3) – « Il faut créer un hôtel de grande capacité pour subvenir aux besoin d’un palais des congrès ».
En effet, les organisateurs de grandes manifestations ne veulent pas que leur groupe de participants soit « éclaté » entre plusieurs hôtels. Le mieux est alors idéalement de construire un gros porteur à proximité du centre de congrès, quand c’est physiquement possible. Sauf que cet établissement n’aura jamais assez de clients à l’année grâce aux conventions, évènements et congrès.
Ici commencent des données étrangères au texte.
(* ===== verification/Events.v ===== *)
(** * The durable event log, [runtime/events.go]
    [appendEvent] numbers, validates and inserts one event inside the current
    transaction.  The payload builders are the wire structs of
    [contracts/wire/types.go] as [json.Marshal] writes them. *)
From stdpp Require Import base tactics list strings gmap pretty.
From Stdlib Require Import ZArith Lia Ascii String.
From S2P Require Import Prelude Json Wire Store Tx Adapter.
Open Scope string_scope.
Open Scope list_scope.
Open Scope Z_scope.
Open Scope harness_scope.

(** ** Payloads *)
Definition json_text_or_null (o : option string) : json := match o with Some s => JStr s | None => JNull end.

Definition nodePayload (s : durableState) : json :=
  JObj [("transportAvailability", JStr (TransportAvailability s)); ("engineReadiness", JStr (EngineReadiness s));
        ("occupancy", JStr (Occupancy s)); ("queuePaused", JBool (QueuePaused s)); ("queueVersion", JInt (QueueVersion s));
        ("pendingCount", JInt (PendingCount s)); ("blockedReasons", JArr (List.map JStr (BlockedReasons s)));
        ("activeAttemptId", json_text_or_null (ActiveAttemptID s))].
Definition QueueChangedPayload (s : durableState) : json :=
  JObj [("queueVersion", JInt (QueueVersion s)); ("pendingCount", JInt (PendingCount s));
        ("activeAttemptId", json_text_or_null (ActiveAttemptID s)); ("queuePaused", JBool (QueuePaused s))].
Definition MessageAcceptedPayload (dialog message request : string) (sequence : Z) (disposition : string) : json :=
  JObj [("dialogId", JStr dialog); ("messageId", JStr message); ("requestId", JStr request);
        ("sequence", JInt sequence); ("disposition", JStr disposition)].
Definition DialogDeletedPayload (dialog : string) : json := JObj [("dialogId", JStr dialog)].
Definition MessageDispositionPayload (message from to reason : string) : json :=
  JObj [("messageId", JStr message); ("from", JStr from); ("to", JStr to); ("reasonCode", JStr reason)].
Definition AttemptDispatchingPayload (request : string) (generation : Z) (boundary revision hash : string) : json :=
  JObj [("requestId", JStr request); ("generation", JInt generation); ("contextBoundaryMessageId", JStr boundary);
        ("policyRevision", JStr revision); ("policyHash", JStr hash)].
Definition AttemptStartedPayload (request : string) (generation : Z) : json :=
  JObj [("requestId", JStr request); ("generation", JInt generation)].
Definition AttemptWaitingPayload (request : string) (generation : Z) (kind : string) : json :=
  JObj [("requestId", JStr request); ("generation", JInt generation); ("waitKind", JStr kind)].
Definition AttemptStopRequestedPayload (generation : Z) (command : string) : json :=
  JObj [("generation", JInt generation); ("commandId", JStr command)].
Definition AttemptOutput_json (message : option string) : json :=
  match message with
  | Some m => JObj ([("kind", JStr "message")] ++ optional_member "assistantMessageId" m)
  | None => JObj [("kind", JStr "empty")]
  end.
Definition AttemptCompletedPayload (generation : Z) (output : option string) (usage : option Usage) : json :=
  JObj ([("generation", JInt generation); ("output", AttemptOutput_json output)]
        ++ match usage with Some u => [("usage", Usage_json u)] | None => [] end).
Definition AttemptFailedPayload (generation : Z) (class code message : string) (retryable : bool) (effect : string) : json :=
  JObj [("generation", JInt generation); ("failureClass", JStr class); ("errorCode", JStr code);
        ("safeMessage", JStr message); ("retryable", JBool retryable); ("effectStatus", JStr effect)].
Definition AttemptInterruptedPayload (generation : Z) (reason effect : string) : json :=
  JObj [("generation", JInt generation); ("reason", JStr reason); ("effectStatus", JStr effect)].
Definition AttemptUnknownPayload (generation : Z) (reason effect : string) : json :=
  JObj [("generation", JInt generation); ("reason", JStr reason); ("effectStatus", JStr effect)].
Definition AssistantDeltaPayload (message : string) (index : Z) (content : SafeContent) : json :=
  JObj [("messageId", JStr message); ("deltaIndex", JInt index); ("content", SafeContent_json content)].
Definition AssistantMessagePayload (message : string) (content : SafeContent) (finish : string) : json :=
  JObj [("messageId", JStr message); ("content", SafeContent_json content); ("finishReason", JStr finish)].
Definition ToolStartedPayload (call tool hash : string) (input : SafeContent) : json :=
  JObj [("callId", JStr call); ("toolName", JStr tool); ("actionHash", JStr hash); ("input", SafeContent_json input)].
Definition ToolOutputPayload (call : string) (index : Z) (stream : string) (output : SafeContent) : json :=
  JObj [("callId", JStr call); ("chunkIndex", JInt index); ("stream", JStr stream); ("output", SafeContent_json output)].
Definition ToolCompletedPayload (call status : string) (result : SafeContent) (effect effectRef : string) : json :=
  JObj ([("callId", JStr call); ("status", JStr status); ("result", SafeContent_json result); ("effectStatus", JStr effect)]
        ++ optional_member "effectRef" effectRef).
Definition ApprovalRequestedPayload (approval call hash prompt : string) : json :=
  JObj [("approvalId", JStr approval); ("callId", JStr call); ("actionHash", JStr hash); ("safePrompt", JStr prompt);
        ("approvalVersion", JInt 1)].
Definition ApprovalResolvedPayload (approval decision actor : string) (version : Z) : json :=
  JObj [("approvalId", JStr approval); ("decision", JStr decision); ("actorId", JStr actor); ("approvalVersion", JInt version)].
Definition InputRequestedPayload (input : string) (prompt : SafeContent) : json :=
  JObj [("inputRequestId", JStr input); ("prompt", SafeContent_json prompt); ("inputVersion", JInt 1)].
Definition InputResolvedPayload (input message : string) (version : Z) : json :=
  JObj [("inputRequestId", JStr input); ("messageId", JStr message); ("inputVersion", JInt version)].

(** ** Envelope *)
Definition EventEnvelope (node : string) (seq epoch : Z) (type entity : string) (version : Z) (attempt dialog observed : string)
    (payload : json) : json :=
  JObj ([("protocolVersion", JInt ProtocolVersion); ("schemaId", JStr SchemaID); ("nodeId", JStr node); ("seq", JInt seq);
         ("epoch", JInt epoch); ("type", JStr type); ("entityId", JStr entity); ("entityVersion", JInt version)]
        ++ optional_member "attemptId" attempt ++ optional_member "dialogId" dialog
        ++ [("observedAt", JStr observed); ("completeness", JStr "complete"); ("payload", payload)]).

Definition nullText (value : string) : option string := if value =s "" then None else Some value.

(** ** [appendEvent] *)
Definition appendEvent (eventType entityID : string) (entityVersion : Z) (attemptID dialogID : string) (payload : json)
    (late : bool) : M json :=
  setst (fun s => s <| LastEventSeq ::= Z.succ |>) ;;
  s ← get st;
  observed ← now;
  let event := EventEnvelope (NodeID s) (LastEventSeq s) (Epoch s) eventType entityID entityVersion attemptID dialogID observed payload in
  if negb (Validate "event" (document_of event)) then fail (Broken "internal event") else
  exec (insert_event (mkEvent (NodeID s) (LastEventSeq s) (Epoch s) event (nullText attemptID) (nullText dialogID)
                        None None late observed)) ;;
  mret event.

Definition appendNodeEvent : M unit :=
  s ← get st;
  appendEvent "node.state_changed" (NodeID s) (StateVersion s) "" "" (nodePayload s) false ;; mret tt.

Definition appendQueueEvent : M unit :=
  s ← get st;
  appendEvent "queue.changed" (NodeID s) (QueueVersion s) "" "" (QueueChangedPayload s) false ;; mret tt.

(** ** Blocked reasons, [runtime/command_handlers.go] *)
Definition addReason (reasons : list string) (reason : string) : list string :=
  if in_set reason reasons then reasons else reasons ++ [reason].
Definition removeReason (reasons : list string) (reason : string) : list string :=
  List.filter (fun candidate => negb (candidate =s reason)) reasons.
Definition blockingReason (s : durableState) : string :=
  if QueuePaused s then "operator_pause"
  else match BlockedReasons s with
       | r :: _ => r
       | [] => if EngineReadiness s =s "ready" then "" else "engine_unavailable"
       end.

(** ** The log invariant
    The events of the node are numbered 1, 2, .., [LastEventSeq], in order, all
    of them by this node and under its epoch. *)
Definition numbered (node : string) (epoch : Z) (n : nat) (e : event_row) : Prop :=
  evt_node e = node /\ evt_epoch e = epoch /\ evt_seq e = Z.of_nat n
  /\ field "seq" (evt_json e) = Some (JInt (Z.of_nat n))
  /\ Validate "event" (document_of (evt_json e)) = true.

Fixpoint log_from (node : string) (epoch : Z) (n : nat) (l : list event_row) : Prop :=
  match l with
  | [] => True
  | e :: l' => numbered node epoch n e /\ log_from node epoch (S n) l'
  end.

Definition log_ok (node : string) (epoch last : Z) (l : list event_row) : Prop :=
  last = Z.of_nat (List.length l) /\ log_from node epoch 1 l.

Lemma log_from_app node epoch n l1 l2 :
  log_from node epoch n (l1 ++ l2) <-> log_from node epoch n l1 /\ log_from node epoch (n + List.length l1)%nat l2.
Proof.
  revert n; induction l1 as [|e l1 IH]; intros n; simpl.
  - rewrite Nat.add_0_r. tauto.
  - rewrite IH, Nat.add_succ_r. simpl. tauto.
Qed.

Lemma log_from_lookup node epoch n l i e :
  log_from node epoch n l -> l !! i = Some e -> numbered node epoch (n + i)%nat e.
Proof.
  revert n i; induction l as [|x l IH]; [done|].
  intros n i [H1 H2] Hi. destruct i as [|i]; simplify_eq/=.
  - by rewrite Nat.add_0_r.
  - rewrite Nat.add_succ_r. by apply (IH (S n)).
Qed.

(** Projections are bound to an event after it was appended: the columns the
    invariant reads stay. *)
Lemma log_from_update node epoch n p f l :
  (forall e, evt_node (f e) = evt_node e /\ evt_epoch (f e) = evt_epoch e /\ evt_seq (f e) = evt_seq e
             /\ evt_json (f e) = evt_json e) ->
  log_from node epoch n l -> log_from node epoch n (update_where p f l).
Proof.
  intros Hf. revert n; induction l as [|e l IH]; intros n; simpl; [done|].
  intros [H1 H2]. split; [|by apply IH].
  destruct (p e); [|done]. destruct (Hf e) as (E1 & E2 & E3 & E4).
  unfold numbered in *. by rewrite E1, E2, E3, E4.
Qed.

Lemma log_ok_update node epoch last p f l :
  (forall e, evt_node (f e) = evt_node e /\ evt_epoch (f e) = evt_epoch e /\ evt_seq (f e) = evt_seq e
             /\ evt_json (f e) = evt_json e) ->
  log_ok node epoch last l -> log_ok node epoch last (update_where p f l).
Proof.
  intros Hf [H1 H2]. split; [by unfold update_where; rewrite length_map|by apply log_from_update].
Qed.

Lemma log_ok_snoc node epoch last l row :
  log_ok node epoch last l -> numbered node epoch (S (List.length l)) row ->
  log_ok node epoch (Z.succ last) (l ++ [row]).
Proof.
  intros [-> H] Hrow. split; [rewrite length_app; simpl; lia|].
  apply log_from_app. split; [done|]. by split.
Qed.

Lemma fire_frame selected ds dq db db' :
  fire selected ds dq db = Some db' ->
  db' = db <| quiescence_scope_revisions := quiescence_scope_revisions db' |>.
Proof. unfold fire. destruct (forallb _ _); intros; by simplify_eq. Qed.

Lemma guard_Some ok db db' : guard ok db = Some db' -> ok = true /\ db' = db.
Proof. unfold guard. destruct ok; intros; by simplify_eq. Qed.

Lemma insert_event_frame row db db' :
  insert_event row db = Some db' ->
  db' = db <| events := events db ++ [row] |> <| quiescence_scope_revisions := quiescence_scope_revisions db' |>.
Proof.
  unfold insert_event. intros H. apply bind_Some in H as (d & _ & H). by apply fire_frame in H.
Qed.

(** What is known of the row [appendEvent] inserted. *)
Record appended (row : event_row) (attempt dialog : string) (late : bool) (event : json) : Prop := {
  appended_json : evt_json row = event;
  appended_attempt : evt_attempt row = nullText attempt;
  appended_dialog : evt_dialog row = nullText dialog;
  appended_key : evt_key row = None;
  appended_late : evt_late row = late }.

Definition is_return (e : err) : bool := match e with Return _ => true | _ => false end.

Lemma wp_appendEvent env type entity version attempt dialog payload late (Q : json -> Core -> Prop) E c :
  log_ok (NodeID (st c)) (Epoch (st c)) (LastEventSeq (st c)) (events (tx c)) ->
  (forall event row q,
     appended row attempt dialog late event ->
     log_ok (NodeID (st c)) (Epoch (st c)) (Z.succ (LastEventSeq (st c))) (events (tx c) ++ [row]) ->
     Q event (c <| st := (st c) <| LastEventSeq ::= Z.succ |> |>
                <| tx := (tx c) <| events := events (tx c) ++ [row] |> <| quiescence_scope_revisions := q |> |>)) ->
  (forall e c', durable c' = durable c -> is_return e = false -> E e c') ->
  wp env (appendEvent type entity version attempt dialog payload late) Q E c.
Proof.
  intros Hlog HQ HE. unfold appendEvent. do 6 wp_prim.
  destruct (Validate _ _) eqn:Hv; cbn [negb]; [|wp_prim; by apply HE].
  wp_prim. wp_prim; [|by apply HE..]. wp_prim. rename select (insert_event _ _ = _) into H.
  apply insert_event_frame in H. rewrite H. cbn -[Validate].
  apply (HQ _ (mkEvent _ _ _ _ _ _ _ _ _ _)); [done|].
  apply log_ok_snoc; [done|]. cbn -[Validate] in Hv. destruct Hlog as [Hlast _].
  unfold numbered. cbn -[Validate]. rewrite Hlast in *.
  replace (Z.succ (Z.of_nat (List.length (events (tx c))))) with (Z.of_nat (S (List.length (events (tx c))))) in * by lia.
  by rewrite Hv.
Qed.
La majorité des espaces de congrès en France travaille essentiellement avec une clientèle régionale, qui a peu de besoins d’hébergement. L’hôtel créé devra alors vampiriser ses concurrents et aspirer leur clientèle (individuels affaires, clients de loisirs) pour trouver sa rentabilité. Quitte à casser ses prix s’il est trop haut de gamme pour la destination. Il deviendra alors un concurrent déloyal.
4) – « Viser trop haut de gamme sans marché correspondant. »
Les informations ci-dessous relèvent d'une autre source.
(** ** message.steer *)
Definition applyMessageSteer (envelope : CommandEnvelope) : M applied :=
  targetDialogID ← decode_part (env_target envelope) (get_string "dialogId");
  targetAttemptID ← decode_part (env_target envelope) (get_string "attemptId");
  targetMessageID ← decode_part (env_target envelope) (get_string "messageId");
  expectedGeneration ← decode_part (env_expected envelope) (get_int "attemptGeneration");
  expectedMessage ← decode_part (env_expected envelope) (get_int "messageVersion");
  attempt ← attempt_by_id targetAttemptID;
  (* the scan fails on a NULL disposition, request or text *)
  row ← query_row (fun db => select1 (fun m => (msg_id m =s targetMessageID) && (msg_dialog m =s targetDialogID)) (messages db));
  cells ← match msg_disposition row, msg_request row, msg_text row with
          | Some d, Some r, Some t => mret (d, r, t)
          | _, _, _ => fail (Broken "sql: converting NULL to string is unsupported")
          end;
  let '(disposition, requestID, text) := cells in
  let generation := att_generation attempt in
  s ← get st;
  if negb (generation =? expectedGeneration) || negb (msg_version row =? expectedMessage)
     || negb (att_dialog attempt =s targetDialogID) || negb (active_is s targetAttemptID)
  then stale generation (att_state attempt) else
  if negb (disposition =s "queued") || negb (in_set (att_state attempt) ["running"; "waiting_input"])
  then stale (msg_version row) disposition else
  exec (update_message targetMessageID (fun m => m <| msg_version ::= Z.succ |> <| msg_disposition := Some "steer_pending" |>)) ;;
  setst (fun s => s <| QueueVersion ::= Z.succ |> <| StateVersion ::= Z.succ |>) ;;
  appendEvent "message.disposition_changed" targetMessageID (msg_version row + 1) "" ""
    (MessageDispositionPayload targetMessageID "queued" "steer_pending" "steer_requested") false ;;
  appendQueueEvent ;;
  mret (mkApplied (references [("dialogId", targetDialogID); ("messageId", targetMessageID); ("attemptId", targetAttemptID)]) "admitted" ""
          (mkPost "" (env_kind envelope) targetAttemptID targetMessageID ""
             (JObj [("dialogId", JStr targetDialogID); ("generation", JInt generation); ("requestId", JStr requestID); ("text", JStr text)]))).

(** ** approval.respond *)
Definition applyApproval (envelope : CommandEnvelope) : M applied :=
  targetApprovalID ← decode_part (env_target envelope) (get_string "approvalId");
  targetAttemptID ← decode_part (env_target envelope) (get_string "attemptId");
  expectedVersion ← decode_part (env_expected envelope) (get_int "approvalVersion");
  expectedGeneration ← decode_part (env_expected envelope) (get_int "attemptGeneration");
  decision ← decode_part (env_payload envelope) (get_string "decision");
  actionHash ← decode_part (env_payload envelope) (get_string "actionHash");
  row ← query_row (fun db => p ← select1 (fun p => (apr_id p =s targetApprovalID) && (apr_attempt p =s targetAttemptID)) (approvals db);
                             a ← select1 (fun a => att_id a =s apr_attempt p) (attempts db);
                             Some (p, a));
  let '(approval, attempt) := row in
  let version := apr_version approval in
  let generation := att_generation attempt in
  if negb (version =? expectedVersion) || negb (generation =? expectedGeneration) || negb (apr_status approval =s "pending")
     || negb (apr_hash approval =s actionHash)
  then stale version (apr_status approval) else
  owner ← ask cfg_owner;
  exec (update_approval (fun p => apr_id p =s targetApprovalID)
          (fun p => p <| apr_version ::= Z.succ |> <| apr_status := "responding" |> <| apr_decision := Some decision |>
                      <| apr_actor := Some owner |>)) ;;
  mret (mkApplied (references [("approvalId", targetApprovalID); ("attemptId", targetAttemptID)]) "admitted" ""
          (mkPost "" (env_kind envelope) targetAttemptID "" owner
             (JObj [("actionHash", JStr actionHash); ("approvalId", JStr targetApprovalID); ("approvalVersion", JInt (version + 1));
                    ("callId", JStr (apr_call approval)); ("decision", JStr decision); ("dialogId", JStr (att_dialog attempt));
                    ("generation", JInt generation); ("requestId", JStr (att_request attempt))]))).

(** ** input.respond *)
Definition applyInput (envelope : CommandEnvelope) : M applied :=
  targetInputID ← decode_part (env_target envelope) (get_string "inputRequestId");
  targetAttemptID ← decode_part (env_target envelope) (get_string "attemptId");
  expectedVersion ← decode_part (env_expected envelope) (get_int "inputVersion");
  expectedGeneration ← decode_part (env_expected envelope) (get_int "attemptGeneration");
  text ← decode_part (env_payload envelope) (get_string "text");
  row ← query_row (fun db => i ← select1 (fun i => (inp_id i =s targetInputID) && (inp_attempt i =s targetAttemptID)) (input_requests db);
                             a ← select1 (fun a => att_id a =s inp_attempt i) (attempts db);
                             Some (i, a));
  let '(input, attempt) := row in
  let version := inp_version input in
  let generation := att_generation attempt in
  if negb (version =? expectedVersion) || negb (generation =? expectedGeneration) || negb (inp_status input =s "pending")
  then stale version (inp_status input) else
  messageID ← newID;
  t ← now;
  s ← get st;
  exec (insert_message (mkMessage messageID (att_dialog attempt) (NextMessageSequence s) 1 "user" (Some text) None (Some "applied")
                          (Some (env_command envelope)) (Some (att_request attempt)) (Some targetAttemptID) None t)) ;;
  exec (update_input (fun i => inp_id i =s targetInputID)
          (fun i => i <| inp_version ::= Z.succ |> <| inp_status := "responding" |> <| inp_response := Some messageID |>)) ;;
  setst (fun s => s <| NextMessageSequence ::= Z.succ |>) ;;
  owner ← ask cfg_owner;
  mret (mkApplied (references [("inputRequestId", targetInputID); ("attemptId", targetAttemptID); ("messageId", messageID)]) "admitted" ""
          (mkPost "" (env_kind envelope) targetAttemptID messageID owner
             (JObj [("dialogId", JStr (att_dialog attempt)); ("generation", JInt generation); ("inputRequestId", JStr targetInputID);
                    ("inputVersion", JInt (version + 1)); ("requestId", JStr (att_request attempt)); ("text", JStr text)]))).

(** ** [applyCommand] *)
Definition applyCommand (envelope : CommandEnvelope) : M applied :=
  let kind := env_kind envelope in
  if kind =s CommandDialogCreate then applyDialogCreate envelope
  else if kind =s CommandMessageEnqueue then applyMessageEnqueue envelope
  else if kind =s CommandRequestCancel then applyRequestCancel envelope
  else if kind =s CommandQueueResume then applyQueueResume envelope
  else if kind =s CommandAttemptStop then applyAttemptStop envelope
  else if kind =s CommandAttemptRetry then applyAttemptRetry envelope
  else if kind =s CommandMessageSteer then applyMessageSteer envelope
  else if kind =s CommandApprovalRespond then applyApproval envelope
  else if kind =s CommandInputRespond then applyInput envelope
  else reject 400 "invalid" "unsupported command kind".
Des 4 étoiles, on ne voit plus que cela dans les projets hôteliers qui se développent ici et là, dans les villes comme dans les campagnes. Cela flatte les élus pour le rayonnement et la valorisation de leur destination, cela fait sortir l’hôtel du lot et le distingue, on croit pouvoir toucher un public qui n’existe pas et n’existera pas davantage. Comme déjà expliqué, la présence d’une clientèle pour cette gamme, qui paie le juste prix, est rarement en suffisance. Quand elle est présente, il y a déjà le plus souvent foule de concurrents ancrés sur le même positionnement. C’est donc déclarer la guerre aux autres en se rajoutant sur le marché. Seule exception, si l’offre concurrente est très dépassée, vieillotte et décevante. Mais, on prend le risque en tant que porteur de nouveau projet que cela change après un réveil des hôteliers.
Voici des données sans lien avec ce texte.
Definition commitCommandRejection (s : durableState) (envelope : CommandEnvelope) (canonical : json) (digest : string)
    (hold : hold_row) : M Result :=
  receiptID ← or_not_durable newID "rejection receipt identity is unavailable" (env_command envelope);
  rejectedAt ← now;
  hash ← ask sha256_hex;
  owner ← ask cfg_owner;
  let receipt := RejectionReceipt_json (mkRejectionReceipt ProtocolVersion BarrierSchemaID "command.rejected" (env_command envelope)
                   (env_kind envelope) receiptID (NodeID s) (Epoch s) digest rejectedAt "administrative_hold" (hold_operation hold)
                   (hold_version hold) (durableHold_scope hold) (hold_revision hold)) in
  if negb (BarrierValidate hash "rejectionReceipt" (document_of receipt)) then
    answer 503 "not_durable" "internal rejection receipt is invalid" (env_command envelope) None "" else
  or_not_durable (exec (insert_rejection (mkRejection (env_command envelope) owner (NodeID s) (env_kind envelope) canonical digest
                                            receipt 409 rejectedAt (hold_operation hold))))
    "rejection commit failed" (env_command envelope) ;;
  or_not_durable (checkFault FaultBeforeRejectionCommit) "rejection commit was not attempted" (env_command envelope) ;;
  or_not_durable commit "atomic rejection commit failed" (env_command envelope) ;;
  catch (checkFault FaultAfterRejectionCommit ;; mret (mkResult 409 receipt true))
    (fun _ => interrupted "rejection receipt delivery was interrupted" (env_command envelope)).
En résumé, il est certes plaisant de voir arriver de nouveaux hôtels dans une destination, en les espérant confortables, bien pensés et satisfaisants pour la clientèle. Mais, la réalité économique reprend toujours le dessus. Si l’économie ou le tourisme local ne sont pas en expansion, avec des besoins validés et étalés dans le temps de chambres supplémentaires, on fonce droit dans le mur. Personne en outre ne sera gagnant.
Sauf à vouloir ou accepter l’idée que les hôtels fragilisés disparaissent. Sans oublier que les nouveaux hôtels, souvent trop coûteux en investissement, auront peut-être eux aussi des difficultés à trouver leur rentabilité et leur retour sur investissement.
A moins que la destination, notamment sous l’impulsion des pouvoirs publics, parvienne à créer une demande supplétive en tourisme d’affaires et de loisirs pour compenser cette offre additionnelle. Mais, cela reste toujours très hypothétique, voire utopique sur du court terme, voire tout simplement négligé.
Une étude de marché professionnelle doit être capable d’appréhender cette situation et avertir sur les dangers de la création de trop d’hôtels nouveaux. Parfois, vaudrait-il mieux aider les hôteliers méritants à moderniser de manière consistante leur offre plutôt que de partir dans une fuite en avant par des créations tous azimuts.
Un hôtel qui se crée est là pour un moment. Sauf si tout se termine mal pour lui.
Il ne s’agit pas ici d’un scénario catastrophe mais bien d’une situation réelle que l’on peut observer dans de nombreuses villes ou destinations.